The case is pretty nearly disposed of by Kidd v. Alabama, 188 U. S. 730, where the real matter of complaint, that the property of the corporation presumably is taxed in Tennessee, is answered. See also Wright v. Louisville & Nashville R. Co., 195 U. S. 219, 195 U. S. 222. But it is said that the former decision does not deal with the objection that the statutes work a discrimination against stock in corporations of other states, contrary to principles often recognized. I. M. Darnell & Son. Co. v. Memphis, 208 U. S. 113. The most serious aspect of this objection is that the statutes of Indiana do not make allowance if a foreign corporation has property taxed within the state. But as to this it is enough to say that, however the statutes may be construed in a case of that sort, the plaintiffs in error do not show that it is theirs, and that, as they do not belong to the class for whose sake the constitutional protection would be given, if it would, they cannot complain on that ground. Smiley v. Kansas, 196 U. S. 447, 196 U. S. 457; Hatch v. Reardon, 204 U. S. 152, 204 U. S. 160. If Spraigue v. Thompson, 118 U. S. 90, contains an intimation contrary to this rule, the decision was supported on other grounds, and the rule no longer is open to dispute. Lee v. New Jersey, 207 U. S. 67, 207 U. S. 70; Southern R. Co. v. King, 217 U. S. 524, 217 U. S. 534; Lindsley v. Natural Carbonic Gas Co., 220 U. S. 61, 220 U. S. 77-78; Yazoo & Mississippi Valley R. Co. v. Jackson Vinegar Co., ante, p. 226 U. S. 217.

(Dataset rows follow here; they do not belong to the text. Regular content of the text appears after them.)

Lemma complete_ok h n k :
  base_ok h k → live h n → kind n = SystemIO → n ∉ deferred h →
  ∃ r, complete h n k = Some r ∧ ok r.
Proof.
  intros Hb (p & Hp & Hch & Hs) Hk Hn. pose proof (proj1 Hb) as Hc.
  destruct (c_child Hc p n Hch) as (Hkp & _).
  unfold complete. simpl. rewrite Hp. eexists. split; [done|].
  set (e := if cancel_requested h n then Cancelled else Succeeded).
  assert (Hd : done e = true) by (unfold e; by case_if).
  pose proof (end_leaf h n p e _ _ _ _ Hc (or_intror Hk) Hp Hch Hn Hd) as Hc'.
  apply resume_keeps; [|apply Hb|apply Hb]. rewrite on_child_complete_task by done.
  split; [by same Hc'|]. split_and!; try done; [|by constructor].
  simpl. by rewrite fn_lookup_insert.
Qed.

Lemma end_wait_ok h w k :
  base_ok h k → live h w → kind w = Waiter → w ∉ deferred h →
  ∃ r, end_wait h w k = Some r ∧ ok r.
Proof.
  intros Hb (p & Hp & Hch & Hs) Hk Hn. pose proof (proj1 Hb) as Hc.
  destruct (c_child Hc p w Hch) as (Hkp & _).
  unfold end_wait. rewrite Hp. eexists. split; [done|].
  pose proof (end_leaf h w p Cancelled _ _ _ _ Hc (or_introl Hk) Hp Hch Hn eq_refl) as Hc'.
  apply resume_keeps; [|apply Hb|apply Hb]. rewrite on_child_complete_task by done.
  split; [by same Hc'|]. split_and!; try done; [|by constructor].
  simpl. by rewrite fn_lookup_insert.
Qed.

Lemma drain_keeps h n rest k :
  base_ok h k → deferred h = n :: rest →
  ∃ r, (if bool_decide (kind n = Waiter) then wait_resume (set_deferred h rest) n k
        else complete (set_deferred h rest) n k) = Some r ∧ ok r.
Proof.
  intros Hb E. pose proof (proj1 Hb) as Hc.
  destruct (c_deferred Hc n) as (Hk & Hl); [rewrite E; left|].
  destruct (deferred_pop h n rest _ _ _ _ _ Hc E) as [Hc1 Hn1].
  assert (Hb1 : base_ok (set_deferred h rest) k) by (by apply (base_heap h)).
  case_bool_decide as Hw; [|by apply complete_ok; try done; destruct Hk].
  destruct Hl as (t & Hp & Hch & Hs). unfold wait_resume. simpl. rewrite Hp.
  eexists. split; [done|].
  pose proof (wait_resume_core h n t rest _ _ _ _ Hc E Hw Hp) as Hc2.
  apply resume_keeps; [|apply Hb|apply Hb]. simpl. case_if.
  - apply (good_gone (set_resuming (set_child (set_deferred h rest) t None) true)); [done|].
    apply finish_good; try done. apply core_running. by same Hc2.
  - split; [by same Hc2|]. split_and!; try done. by constructor.
Qed.

Lemma destroy_ok h f k :
  base_ok h k → ok (set_destroyed h f true, Code :: k).
Proof.
  intros Hb. apply base_top, base_push; try done.
  apply (base_heap h); [done| |done]. by same (proj1 Hb).
Qed.

Lemma abandon_keeps h g k :
  base_ok h k → gone h g = true → ∃ r, tick h (Abandon g :: k) = Some r ∧ ok r.
Proof.
  intros Hb Hg. simpl. destruct (take_ended_core h g _ _ _ _ _ (proj1 Hb)) as [Hc1 Hg1].
  destruct (take_ended h g) as [h1 frames]. simpl in *.
  assert (Hb1 : base_ok h1 k) by (apply (base_heap h); [done..|by rewrite Hg1]).
  destruct frames as [|f frames].
  - destruct (kids h1 g) as [|c cs] eqn:Ek; [by eexists; split; [|apply base_top]|].
    eexists. split; [done|].
    destruct (abandon_core h1 g c _ _ _ _ Hc1) as [Hc2 Hkc];
      [by rewrite Hg1|rewrite Ek; left|].
    apply ok_push; try done; [by left|]. apply base_push; try done; [simpl; by rewrite Hg1|].
    by apply (base_heap h1).
  - eexists. split; [done|]. apply base_top. apply base_push; try done.
    apply base_push; try done. simpl. by rewrite Hg1.
Qed.

(** A frame that ends as [Handle] runs. *)
Lemma tick_handle h f k :
  ok (h, f :: k) → handle_frame f = true → waits (f :: k) = false →
  ∃ r, tick h (f :: k) = Some r ∧ ok r.
Proof.
  intros Hok Hf Hw. pose proof Hok as (o & k' & -> & Hr & Hfs & Hfo & Ht & Hc)%ok_handle; [|done].
  assert (Hrep : ∀ r, good h r (holds k') (free k') (refs k') (arms k') →
    ok (fst r, snd r ++ Resumption o :: k')) by (intros; by apply (good_replace h)).
  destruct f; try done; simpl in *.
  - destruct h0 as [t|].
    + eexists. split; [done|]. apply (Hrep (h, [Body t])). split; [done|].
      split_and!; try done. by constructor.
    + eexists. split; [done|].
      assert (Hb : base_ok h k') by (by split_and!).
      destruct o; [|by apply base_top]. by apply base_top, base_push.
  - specialize (Hrep _ (settle_good h op _ _ _ _ Hc Hfo)). unfold unpin.
    destruct (settle_if_idle _ op). eexists. by split.
  - destruct rest as [|c rest].
    + specialize (Hrep _ (settle_good h op _ _ _ _ Hc Hfo)). unfold unpin.
      destruct (settle_if_idle _ op). eexists. by split.
    + simpl in Hc. destruct (c_arm Hc op c) as (_ & Hp & _); [left|].
      rewrite bool_decide_true by done. eexists. split; [done|].
      apply resume_keeps; [|split; [by apply (hshape_typed [Arm op rest])|done]|by repeat constructor].
      apply (good_gone (set_resuming h true)); [done|]. apply start_good.
      pose proof (start_armed h op c _ _ _ _ Hc) as Hc'. by same Hc'.
  - destruct Ht as [Hch Hd].
    destruct (task_complete_good h t c _ _ _ _ Hc) as ([h1 fs] & -> & Hg); try done;
      [by eapply held_not_free|]. eexists. split; [done|]. by apply (Hrep (h1, fs)).
  - destruct (child_completed_good h op c _ _ _ _ Hc) as ([h1 fs] & -> & Hg).
    eexists. split; [done|]. by apply (Hrep (h1, fs)).
  - specialize (Hrep _ (child_counted_good h op c _ _ _ _ Hc Hfo)).
    destruct (child_counted h op c). eexists. by split.
  - specialize (Hrep _ (awaited_ended_good h t end_ caught _ _ _ _ Hc (held_not_free _ _ _ _ _ _ _ Hc))).
    destruct (awaited_ended h t end_ caught). eexists. by split.
  - eexists. split; [done|]. apply (Hrep (h, [Handle None])). split; [done|].
    split_and!; try done. by constructor.
Qed.

(** A frame that returns nothing runs. *)
Lemma tick_void h f k :
  ok (h, f :: k) → handle_frame f = false → is_resumption f = false → waits (f :: k) = false →
  ∃ r, tick h (f :: k) = Some r ∧ ok r.
Proof.
  intros Hok Hf Hr Hw. assert (Hk : k ≠ []) by (eapply ok_more; [|exact Hok]; by intros ->).
  destruct (base_pop h f k Hf Hk Hok) as [Hb Hfo].
  assert (Hret : ok (h, k)) by (by apply base_top).
  destruct f; try done; simpl in *.
  - eexists. split; [done|]. by apply cancel_keeps.
  - destruct count as [|count]; [by eexists|].
    destruct (kids h op) as [|c cs] eqn:Ek; [by eexists|]. eexists. split; [done|].
    assert (Hi : c ∈ kids h op) by (rewrite Ek; left).
    pose proof (rotate_core h op c _ _ _ _ (proj1 Hb) Hi) as Hc.
    destruct (c_kids (proj1 Hb) op c Hi) as (_ & Hkc & _).
    apply ok_push; try done; [by left|]. apply base_push; try done. by apply (base_heap h).
  - destruct frames as [|f fs]; [by eexists|]. eexists. split; [done|].
    by apply destroy_ok, base_push.
  - eexists. split; [done|]. case_if; apply base_top; repeat apply base_push; done.
  - case_if; eexists; (split; [done|]); apply base_top.
    + by repeat apply base_push.
    + apply (base_heap h); [done| |done]. by same (proj1 Hb).
  - eexists. split; [done|]. case_if; [|done]. by apply base_top, base_push.
  - destruct (last (ended_roots h)) as [r|]; eexists; (split; [done|]).
    + apply destroy_ok. apply base_push; try done. apply (base_heap h); [done| |done].
      by same (proj1 Hb).
    + by apply base_top, base_push.
  - destruct (groups_with_ended h) as [|g gs]; [eexists; split; [done|]; by apply base_top, base_push|].
    destruct (take_ended_core h g _ _ _ _ _ (proj1 Hb)) as [Hc1 Hg1].
    destruct (take_ended h g) as [h1 frames]. simpl in *.
    eexists. split; [done|]. apply base_top. repeat apply base_push; try done.
    apply (base_heap h); [done..|by rewrite Hg1].
  - destruct (deferred h) as [|n rest] eqn:E; [by eexists|].
    apply drain_keeps; [|done]. by apply base_push.
  - by apply abandon_keeps.
Qed.

Lemma tick_ok h s : ok (h, s) → waits s = false → ∃ r, tick h s = Some r ∧ ok r.
Proof.
  intros Hok Hw. destruct s as [|f k]; [by destruct Hok as (_ & [[] _] & _)|].
  destruct (handle_frame f) eqn:Hf; [by apply tick_handle|].
  apply tick_void; try done. by destruct Hok as (_ & [_ Hr] & _).
Qed.

(** ** The program's steps *)

Lemma guarded_Some {A} b (x : option A) y : guarded b x = Some y → b = true ∧ x = Some y.
Proof. by destruct b. Qed.

Lemma fresh_task_iff h t : fresh_task h t = true ↔ kind t = Task ∧ claimed h t = false.
Proof. unfold fresh_task, is_task. split; intros H; bool_prop; [done|]. destruct H as [-> ->]. done. Qed.

Lemma live_leaf_iff h n : live_leaf h n = true ↔ live h n ∧ n ∉ deferred h.
Proof.
  unfold live_leaf, live. destruct (parent h n) as [t|].
  - rewrite bool_decide_eq_true. naive_solver.
  - naive_solver.
Qed.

The only difference of treatment disclosed by the record that concerns the defendants is that the state taxes the property of domestic corporations and the stock of foreign ones in similar cases. That this is consistent with substantial equality notwithstanding the technical differences was decided in Kidd v. Alabama, 188 U. S. 730, 188 U. S. 732.